WORK TO BE COMPLETED => Where the records below reach the line containing "(* ===== verification/ToolPairing.v ===== *)", start transcribing, and end with the line containing "Section Pairing.", exactly and with nothing else added.

________________________

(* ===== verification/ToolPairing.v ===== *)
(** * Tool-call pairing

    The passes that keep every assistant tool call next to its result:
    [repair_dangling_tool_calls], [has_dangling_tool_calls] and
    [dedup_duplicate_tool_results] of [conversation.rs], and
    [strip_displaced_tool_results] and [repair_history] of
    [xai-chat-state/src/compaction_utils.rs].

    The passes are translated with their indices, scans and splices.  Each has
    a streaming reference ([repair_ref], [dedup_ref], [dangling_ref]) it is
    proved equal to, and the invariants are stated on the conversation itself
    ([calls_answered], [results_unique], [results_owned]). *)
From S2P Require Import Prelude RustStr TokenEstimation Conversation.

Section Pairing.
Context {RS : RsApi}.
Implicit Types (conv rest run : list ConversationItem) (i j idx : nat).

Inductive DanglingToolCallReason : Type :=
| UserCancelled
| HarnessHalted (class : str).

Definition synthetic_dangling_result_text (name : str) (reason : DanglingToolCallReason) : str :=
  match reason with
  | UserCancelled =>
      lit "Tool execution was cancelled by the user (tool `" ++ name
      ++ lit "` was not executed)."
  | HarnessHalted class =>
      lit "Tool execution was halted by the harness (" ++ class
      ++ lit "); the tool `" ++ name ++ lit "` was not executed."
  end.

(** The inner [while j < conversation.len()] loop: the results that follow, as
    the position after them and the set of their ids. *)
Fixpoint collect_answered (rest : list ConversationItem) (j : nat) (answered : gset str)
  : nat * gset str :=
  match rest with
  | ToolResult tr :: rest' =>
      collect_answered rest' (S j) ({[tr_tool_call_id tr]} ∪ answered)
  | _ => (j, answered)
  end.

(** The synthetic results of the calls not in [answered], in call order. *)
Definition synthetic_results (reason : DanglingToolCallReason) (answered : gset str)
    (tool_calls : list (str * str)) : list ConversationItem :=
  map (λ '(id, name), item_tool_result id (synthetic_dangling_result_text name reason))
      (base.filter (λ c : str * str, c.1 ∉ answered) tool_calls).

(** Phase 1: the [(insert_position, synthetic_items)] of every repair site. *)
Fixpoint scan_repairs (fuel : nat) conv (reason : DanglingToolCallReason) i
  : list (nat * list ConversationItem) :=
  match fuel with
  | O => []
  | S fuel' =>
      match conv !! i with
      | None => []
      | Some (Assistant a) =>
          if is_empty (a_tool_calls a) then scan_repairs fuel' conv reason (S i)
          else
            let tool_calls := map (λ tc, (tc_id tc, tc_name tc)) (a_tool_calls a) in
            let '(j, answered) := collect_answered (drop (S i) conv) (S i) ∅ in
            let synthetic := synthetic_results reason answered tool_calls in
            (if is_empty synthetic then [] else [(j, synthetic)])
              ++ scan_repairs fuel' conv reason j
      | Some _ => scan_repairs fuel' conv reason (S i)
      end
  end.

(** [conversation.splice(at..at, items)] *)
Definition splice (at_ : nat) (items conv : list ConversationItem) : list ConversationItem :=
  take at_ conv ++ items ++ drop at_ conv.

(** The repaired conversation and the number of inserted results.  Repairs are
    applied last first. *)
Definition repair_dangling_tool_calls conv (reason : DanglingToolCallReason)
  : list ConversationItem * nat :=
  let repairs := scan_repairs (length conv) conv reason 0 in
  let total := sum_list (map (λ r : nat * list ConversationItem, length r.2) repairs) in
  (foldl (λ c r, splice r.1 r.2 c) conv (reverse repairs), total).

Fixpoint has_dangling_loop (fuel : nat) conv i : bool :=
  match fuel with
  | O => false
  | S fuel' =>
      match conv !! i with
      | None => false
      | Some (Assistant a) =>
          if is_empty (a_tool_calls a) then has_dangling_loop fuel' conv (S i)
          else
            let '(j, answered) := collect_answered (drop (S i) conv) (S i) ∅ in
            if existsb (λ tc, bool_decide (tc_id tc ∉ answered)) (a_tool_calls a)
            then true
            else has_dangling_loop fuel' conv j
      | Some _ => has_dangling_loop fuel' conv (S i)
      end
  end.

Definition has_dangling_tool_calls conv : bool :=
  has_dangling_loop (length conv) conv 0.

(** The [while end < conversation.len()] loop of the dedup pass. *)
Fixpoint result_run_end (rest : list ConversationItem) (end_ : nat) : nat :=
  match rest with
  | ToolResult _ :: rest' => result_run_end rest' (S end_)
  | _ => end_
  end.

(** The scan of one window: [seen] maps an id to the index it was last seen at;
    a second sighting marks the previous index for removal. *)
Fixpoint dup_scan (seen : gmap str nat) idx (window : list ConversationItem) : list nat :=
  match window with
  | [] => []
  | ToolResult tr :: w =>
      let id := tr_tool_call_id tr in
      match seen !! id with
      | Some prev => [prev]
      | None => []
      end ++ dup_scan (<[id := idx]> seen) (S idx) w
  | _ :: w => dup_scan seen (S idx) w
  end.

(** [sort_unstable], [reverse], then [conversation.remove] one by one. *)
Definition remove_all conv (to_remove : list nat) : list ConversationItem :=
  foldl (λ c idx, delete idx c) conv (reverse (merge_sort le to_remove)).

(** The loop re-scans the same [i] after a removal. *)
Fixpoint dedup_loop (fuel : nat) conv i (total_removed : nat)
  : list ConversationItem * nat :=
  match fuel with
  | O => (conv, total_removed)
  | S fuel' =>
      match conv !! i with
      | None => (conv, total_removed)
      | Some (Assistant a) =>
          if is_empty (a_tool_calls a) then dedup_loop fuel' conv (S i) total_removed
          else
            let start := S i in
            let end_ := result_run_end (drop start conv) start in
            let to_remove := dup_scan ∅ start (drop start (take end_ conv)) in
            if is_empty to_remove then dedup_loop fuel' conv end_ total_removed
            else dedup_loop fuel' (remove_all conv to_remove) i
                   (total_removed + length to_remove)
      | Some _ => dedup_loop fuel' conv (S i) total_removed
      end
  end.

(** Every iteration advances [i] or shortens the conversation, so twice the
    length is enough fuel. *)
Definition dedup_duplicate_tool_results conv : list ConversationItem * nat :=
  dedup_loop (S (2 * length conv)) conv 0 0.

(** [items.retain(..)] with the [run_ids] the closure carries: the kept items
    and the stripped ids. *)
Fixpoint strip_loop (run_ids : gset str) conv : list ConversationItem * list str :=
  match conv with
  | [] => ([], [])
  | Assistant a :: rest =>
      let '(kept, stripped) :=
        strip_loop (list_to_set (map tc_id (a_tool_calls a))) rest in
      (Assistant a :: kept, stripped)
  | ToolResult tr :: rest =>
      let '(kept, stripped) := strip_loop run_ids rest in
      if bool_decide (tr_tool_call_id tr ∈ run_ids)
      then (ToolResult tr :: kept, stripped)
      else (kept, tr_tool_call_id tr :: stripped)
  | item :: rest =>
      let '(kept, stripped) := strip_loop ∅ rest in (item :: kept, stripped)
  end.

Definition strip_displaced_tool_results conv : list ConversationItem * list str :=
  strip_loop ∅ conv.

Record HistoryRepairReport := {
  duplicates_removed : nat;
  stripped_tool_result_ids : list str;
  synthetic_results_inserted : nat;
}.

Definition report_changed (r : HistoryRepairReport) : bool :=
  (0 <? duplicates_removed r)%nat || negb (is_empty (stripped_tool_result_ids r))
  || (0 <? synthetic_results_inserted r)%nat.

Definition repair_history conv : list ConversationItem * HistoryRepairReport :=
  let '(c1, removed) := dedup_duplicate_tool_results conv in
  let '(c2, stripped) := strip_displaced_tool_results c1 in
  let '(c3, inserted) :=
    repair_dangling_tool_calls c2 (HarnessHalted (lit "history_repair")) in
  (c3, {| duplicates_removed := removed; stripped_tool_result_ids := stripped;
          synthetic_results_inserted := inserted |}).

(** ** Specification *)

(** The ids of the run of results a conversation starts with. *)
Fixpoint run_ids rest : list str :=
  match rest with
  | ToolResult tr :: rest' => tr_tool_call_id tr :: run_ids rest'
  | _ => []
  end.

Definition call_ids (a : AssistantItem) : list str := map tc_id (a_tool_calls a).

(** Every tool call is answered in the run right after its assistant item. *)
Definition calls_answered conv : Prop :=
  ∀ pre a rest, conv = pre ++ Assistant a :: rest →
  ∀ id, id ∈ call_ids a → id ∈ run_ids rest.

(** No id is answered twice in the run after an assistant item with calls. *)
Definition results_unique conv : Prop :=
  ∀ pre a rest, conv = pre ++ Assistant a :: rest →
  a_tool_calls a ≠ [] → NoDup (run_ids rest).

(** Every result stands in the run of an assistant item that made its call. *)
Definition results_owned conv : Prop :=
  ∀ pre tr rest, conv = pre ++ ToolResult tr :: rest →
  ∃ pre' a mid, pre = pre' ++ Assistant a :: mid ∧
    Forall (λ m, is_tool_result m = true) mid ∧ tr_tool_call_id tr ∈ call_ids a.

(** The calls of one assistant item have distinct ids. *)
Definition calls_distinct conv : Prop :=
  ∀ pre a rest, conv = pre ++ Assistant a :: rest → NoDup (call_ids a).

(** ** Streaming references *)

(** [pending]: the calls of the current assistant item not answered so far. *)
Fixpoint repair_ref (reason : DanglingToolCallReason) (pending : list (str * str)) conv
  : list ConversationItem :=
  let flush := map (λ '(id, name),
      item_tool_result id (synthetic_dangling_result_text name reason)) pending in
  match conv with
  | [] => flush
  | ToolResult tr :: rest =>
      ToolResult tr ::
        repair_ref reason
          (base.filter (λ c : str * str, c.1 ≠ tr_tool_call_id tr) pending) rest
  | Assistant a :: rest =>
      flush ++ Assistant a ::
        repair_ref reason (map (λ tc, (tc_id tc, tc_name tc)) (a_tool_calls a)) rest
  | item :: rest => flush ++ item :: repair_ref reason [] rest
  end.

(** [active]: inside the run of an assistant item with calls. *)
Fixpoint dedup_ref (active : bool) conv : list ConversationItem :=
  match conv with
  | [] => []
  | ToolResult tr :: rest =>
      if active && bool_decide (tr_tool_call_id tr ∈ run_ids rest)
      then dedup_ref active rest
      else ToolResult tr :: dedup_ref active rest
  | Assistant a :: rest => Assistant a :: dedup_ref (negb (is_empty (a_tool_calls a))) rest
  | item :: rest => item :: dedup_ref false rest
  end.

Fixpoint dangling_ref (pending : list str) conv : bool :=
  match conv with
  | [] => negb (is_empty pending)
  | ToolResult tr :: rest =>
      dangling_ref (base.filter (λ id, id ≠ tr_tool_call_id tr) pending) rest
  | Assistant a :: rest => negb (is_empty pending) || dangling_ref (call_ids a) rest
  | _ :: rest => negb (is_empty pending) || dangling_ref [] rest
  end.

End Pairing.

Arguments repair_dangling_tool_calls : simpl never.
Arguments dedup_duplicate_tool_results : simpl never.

________________________

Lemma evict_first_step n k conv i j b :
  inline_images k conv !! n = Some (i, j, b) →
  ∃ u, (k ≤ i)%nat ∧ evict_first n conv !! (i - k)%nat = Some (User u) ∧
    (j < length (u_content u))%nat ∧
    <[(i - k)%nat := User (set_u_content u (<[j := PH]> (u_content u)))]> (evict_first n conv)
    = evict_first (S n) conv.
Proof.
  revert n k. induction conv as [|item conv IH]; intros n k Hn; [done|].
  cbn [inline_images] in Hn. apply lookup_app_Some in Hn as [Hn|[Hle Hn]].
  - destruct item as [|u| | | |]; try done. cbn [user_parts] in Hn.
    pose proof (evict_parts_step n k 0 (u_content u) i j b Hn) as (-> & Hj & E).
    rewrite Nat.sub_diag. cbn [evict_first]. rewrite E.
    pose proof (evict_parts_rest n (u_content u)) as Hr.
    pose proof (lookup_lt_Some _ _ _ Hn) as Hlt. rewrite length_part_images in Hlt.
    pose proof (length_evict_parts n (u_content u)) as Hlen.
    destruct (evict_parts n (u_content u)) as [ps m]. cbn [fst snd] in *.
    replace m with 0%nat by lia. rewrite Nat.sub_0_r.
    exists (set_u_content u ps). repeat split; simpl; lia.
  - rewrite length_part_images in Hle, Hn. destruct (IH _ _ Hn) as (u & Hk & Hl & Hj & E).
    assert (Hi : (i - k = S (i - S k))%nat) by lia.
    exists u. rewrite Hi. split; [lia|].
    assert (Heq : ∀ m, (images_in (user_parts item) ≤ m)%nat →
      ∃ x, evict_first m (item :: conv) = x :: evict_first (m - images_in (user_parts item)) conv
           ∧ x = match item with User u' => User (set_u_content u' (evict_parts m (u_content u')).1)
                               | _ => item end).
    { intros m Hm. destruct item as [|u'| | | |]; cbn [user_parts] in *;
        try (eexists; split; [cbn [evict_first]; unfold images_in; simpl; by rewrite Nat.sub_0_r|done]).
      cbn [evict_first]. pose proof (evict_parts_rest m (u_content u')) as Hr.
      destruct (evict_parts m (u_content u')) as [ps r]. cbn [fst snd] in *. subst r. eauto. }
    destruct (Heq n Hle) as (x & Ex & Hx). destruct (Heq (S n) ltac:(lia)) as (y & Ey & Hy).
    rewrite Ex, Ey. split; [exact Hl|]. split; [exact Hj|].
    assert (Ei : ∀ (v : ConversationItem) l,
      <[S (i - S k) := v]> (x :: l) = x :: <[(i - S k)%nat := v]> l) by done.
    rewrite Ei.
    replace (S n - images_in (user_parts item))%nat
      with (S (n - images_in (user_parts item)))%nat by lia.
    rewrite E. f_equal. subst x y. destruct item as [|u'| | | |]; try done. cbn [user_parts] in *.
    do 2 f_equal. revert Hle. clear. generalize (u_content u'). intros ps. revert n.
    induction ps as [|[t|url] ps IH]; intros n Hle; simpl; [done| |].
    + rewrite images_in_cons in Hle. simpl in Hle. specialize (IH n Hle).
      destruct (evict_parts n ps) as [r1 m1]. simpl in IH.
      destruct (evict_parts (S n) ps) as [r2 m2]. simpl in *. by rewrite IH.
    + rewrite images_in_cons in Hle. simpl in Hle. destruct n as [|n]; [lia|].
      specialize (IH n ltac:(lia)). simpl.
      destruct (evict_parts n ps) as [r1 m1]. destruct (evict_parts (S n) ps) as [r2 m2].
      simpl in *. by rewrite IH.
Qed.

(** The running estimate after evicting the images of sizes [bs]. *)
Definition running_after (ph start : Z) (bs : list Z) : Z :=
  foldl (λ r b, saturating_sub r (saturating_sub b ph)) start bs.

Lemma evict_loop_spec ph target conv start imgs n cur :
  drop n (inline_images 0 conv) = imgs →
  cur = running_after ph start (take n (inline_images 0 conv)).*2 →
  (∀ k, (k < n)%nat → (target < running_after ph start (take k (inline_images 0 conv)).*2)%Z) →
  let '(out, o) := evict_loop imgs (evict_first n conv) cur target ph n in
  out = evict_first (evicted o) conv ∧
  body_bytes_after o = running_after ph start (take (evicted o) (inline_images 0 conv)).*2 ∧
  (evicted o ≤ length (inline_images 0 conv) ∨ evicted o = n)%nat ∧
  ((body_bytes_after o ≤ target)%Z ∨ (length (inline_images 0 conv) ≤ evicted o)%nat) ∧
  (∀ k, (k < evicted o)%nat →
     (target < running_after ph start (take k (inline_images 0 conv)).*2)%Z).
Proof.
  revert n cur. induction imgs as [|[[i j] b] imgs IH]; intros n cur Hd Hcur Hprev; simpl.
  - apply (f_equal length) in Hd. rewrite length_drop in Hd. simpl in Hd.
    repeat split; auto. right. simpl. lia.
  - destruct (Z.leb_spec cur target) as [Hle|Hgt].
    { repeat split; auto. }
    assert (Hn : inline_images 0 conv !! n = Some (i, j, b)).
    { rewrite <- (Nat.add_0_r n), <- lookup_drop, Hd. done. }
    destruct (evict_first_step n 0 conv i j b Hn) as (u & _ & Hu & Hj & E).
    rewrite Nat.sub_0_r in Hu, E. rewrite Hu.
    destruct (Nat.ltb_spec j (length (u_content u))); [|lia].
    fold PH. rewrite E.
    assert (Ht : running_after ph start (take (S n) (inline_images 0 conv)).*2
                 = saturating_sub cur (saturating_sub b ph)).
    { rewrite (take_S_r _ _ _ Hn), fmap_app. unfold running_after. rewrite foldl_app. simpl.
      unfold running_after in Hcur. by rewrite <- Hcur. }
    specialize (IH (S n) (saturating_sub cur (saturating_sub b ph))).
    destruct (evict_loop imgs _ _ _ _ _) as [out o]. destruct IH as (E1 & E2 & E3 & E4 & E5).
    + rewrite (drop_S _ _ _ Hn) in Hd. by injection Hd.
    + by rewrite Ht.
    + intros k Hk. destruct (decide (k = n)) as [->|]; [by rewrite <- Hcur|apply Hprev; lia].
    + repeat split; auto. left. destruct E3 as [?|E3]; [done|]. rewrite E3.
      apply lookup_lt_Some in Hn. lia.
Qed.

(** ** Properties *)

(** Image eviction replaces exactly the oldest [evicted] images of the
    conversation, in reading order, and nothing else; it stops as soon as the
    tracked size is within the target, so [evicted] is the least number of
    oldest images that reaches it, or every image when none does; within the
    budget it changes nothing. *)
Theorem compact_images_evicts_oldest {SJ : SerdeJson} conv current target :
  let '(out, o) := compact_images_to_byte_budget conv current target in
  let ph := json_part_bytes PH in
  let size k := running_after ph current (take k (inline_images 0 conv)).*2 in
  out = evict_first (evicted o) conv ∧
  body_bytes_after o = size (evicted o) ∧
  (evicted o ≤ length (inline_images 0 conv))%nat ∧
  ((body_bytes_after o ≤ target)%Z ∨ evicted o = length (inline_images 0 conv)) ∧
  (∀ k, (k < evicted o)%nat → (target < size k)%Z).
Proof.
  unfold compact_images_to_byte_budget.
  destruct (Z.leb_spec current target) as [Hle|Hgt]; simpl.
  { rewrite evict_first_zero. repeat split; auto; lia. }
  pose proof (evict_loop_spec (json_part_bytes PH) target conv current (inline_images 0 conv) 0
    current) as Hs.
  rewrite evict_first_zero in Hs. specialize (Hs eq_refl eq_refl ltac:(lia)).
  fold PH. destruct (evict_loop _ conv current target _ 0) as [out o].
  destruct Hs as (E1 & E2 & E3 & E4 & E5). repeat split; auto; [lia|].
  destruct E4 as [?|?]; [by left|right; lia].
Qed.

________________________

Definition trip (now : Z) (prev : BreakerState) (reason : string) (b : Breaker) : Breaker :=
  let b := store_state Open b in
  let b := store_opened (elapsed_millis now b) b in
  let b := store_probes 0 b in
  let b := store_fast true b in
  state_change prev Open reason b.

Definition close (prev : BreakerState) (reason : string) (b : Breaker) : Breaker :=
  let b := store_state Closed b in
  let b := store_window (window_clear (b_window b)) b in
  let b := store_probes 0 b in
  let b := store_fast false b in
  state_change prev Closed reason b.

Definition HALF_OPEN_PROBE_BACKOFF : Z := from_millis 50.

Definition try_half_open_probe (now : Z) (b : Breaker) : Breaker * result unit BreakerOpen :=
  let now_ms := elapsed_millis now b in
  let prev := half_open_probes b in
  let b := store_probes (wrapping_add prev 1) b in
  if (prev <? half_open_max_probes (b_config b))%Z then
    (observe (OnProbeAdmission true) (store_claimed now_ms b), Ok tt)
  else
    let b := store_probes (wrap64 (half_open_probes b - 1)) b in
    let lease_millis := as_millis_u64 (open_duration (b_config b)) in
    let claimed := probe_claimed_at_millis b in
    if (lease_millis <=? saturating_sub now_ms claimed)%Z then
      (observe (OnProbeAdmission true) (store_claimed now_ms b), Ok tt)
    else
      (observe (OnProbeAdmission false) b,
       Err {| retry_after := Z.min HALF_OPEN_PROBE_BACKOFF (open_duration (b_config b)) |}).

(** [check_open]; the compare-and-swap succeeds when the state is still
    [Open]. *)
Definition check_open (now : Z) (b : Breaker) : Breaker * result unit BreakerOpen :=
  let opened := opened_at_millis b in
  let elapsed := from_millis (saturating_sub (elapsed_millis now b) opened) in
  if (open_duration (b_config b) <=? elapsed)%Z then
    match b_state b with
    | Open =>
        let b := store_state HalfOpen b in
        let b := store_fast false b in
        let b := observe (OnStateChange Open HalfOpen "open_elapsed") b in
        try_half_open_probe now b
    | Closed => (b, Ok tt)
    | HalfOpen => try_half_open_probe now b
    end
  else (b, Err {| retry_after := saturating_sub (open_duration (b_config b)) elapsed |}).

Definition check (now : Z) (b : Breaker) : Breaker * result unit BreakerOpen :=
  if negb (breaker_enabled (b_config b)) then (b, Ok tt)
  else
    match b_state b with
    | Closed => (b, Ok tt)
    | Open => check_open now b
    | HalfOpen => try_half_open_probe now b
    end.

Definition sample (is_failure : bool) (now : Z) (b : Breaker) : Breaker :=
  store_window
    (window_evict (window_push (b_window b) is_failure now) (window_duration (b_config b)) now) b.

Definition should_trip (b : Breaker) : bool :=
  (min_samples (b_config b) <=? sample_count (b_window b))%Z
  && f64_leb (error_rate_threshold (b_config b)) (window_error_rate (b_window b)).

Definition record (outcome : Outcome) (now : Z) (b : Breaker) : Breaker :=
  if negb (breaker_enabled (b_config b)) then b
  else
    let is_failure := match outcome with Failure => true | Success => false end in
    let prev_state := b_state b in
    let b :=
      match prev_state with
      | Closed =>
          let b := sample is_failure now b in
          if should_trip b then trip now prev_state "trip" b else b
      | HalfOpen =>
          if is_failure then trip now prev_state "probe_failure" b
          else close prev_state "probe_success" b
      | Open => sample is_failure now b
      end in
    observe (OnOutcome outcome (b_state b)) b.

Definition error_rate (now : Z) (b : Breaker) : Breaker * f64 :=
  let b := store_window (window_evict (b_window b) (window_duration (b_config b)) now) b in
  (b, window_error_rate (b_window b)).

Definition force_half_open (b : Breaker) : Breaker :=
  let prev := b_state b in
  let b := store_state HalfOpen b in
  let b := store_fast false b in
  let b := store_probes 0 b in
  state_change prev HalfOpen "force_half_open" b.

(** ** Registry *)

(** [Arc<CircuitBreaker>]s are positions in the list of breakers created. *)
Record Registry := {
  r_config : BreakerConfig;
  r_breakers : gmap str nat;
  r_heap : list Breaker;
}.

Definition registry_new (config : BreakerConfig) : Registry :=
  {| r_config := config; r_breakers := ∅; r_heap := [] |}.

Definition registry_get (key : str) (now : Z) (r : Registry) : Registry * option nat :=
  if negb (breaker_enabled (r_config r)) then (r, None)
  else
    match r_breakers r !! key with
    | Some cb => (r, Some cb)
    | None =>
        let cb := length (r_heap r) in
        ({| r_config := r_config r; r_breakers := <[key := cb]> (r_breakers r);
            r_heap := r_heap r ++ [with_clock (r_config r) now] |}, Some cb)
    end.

________________________

YOUR RESPONSE =>
(* ===== verification/ToolPairing.v ===== *)
(** * Tool-call pairing

    The passes that keep every assistant tool call next to its result:
    [repair_dangling_tool_calls], [has_dangling_tool_calls] and
    [dedup_duplicate_tool_results] of [conversation.rs], and
    [strip_displaced_tool_results] and [repair_history] of
    [xai-chat-state/src/compaction_utils.rs].

    The passes are translated with their indices, scans and splices.  Each has
    a streaming reference ([repair_ref], [dedup_ref], [dangling_ref]) it is
    proved equal to, and the invariants are stated on the conversation itself
    ([calls_answered], [results_unique], [results_owned]). *)
From S2P Require Import Prelude RustStr TokenEstimation Conversation.

Section Pairing.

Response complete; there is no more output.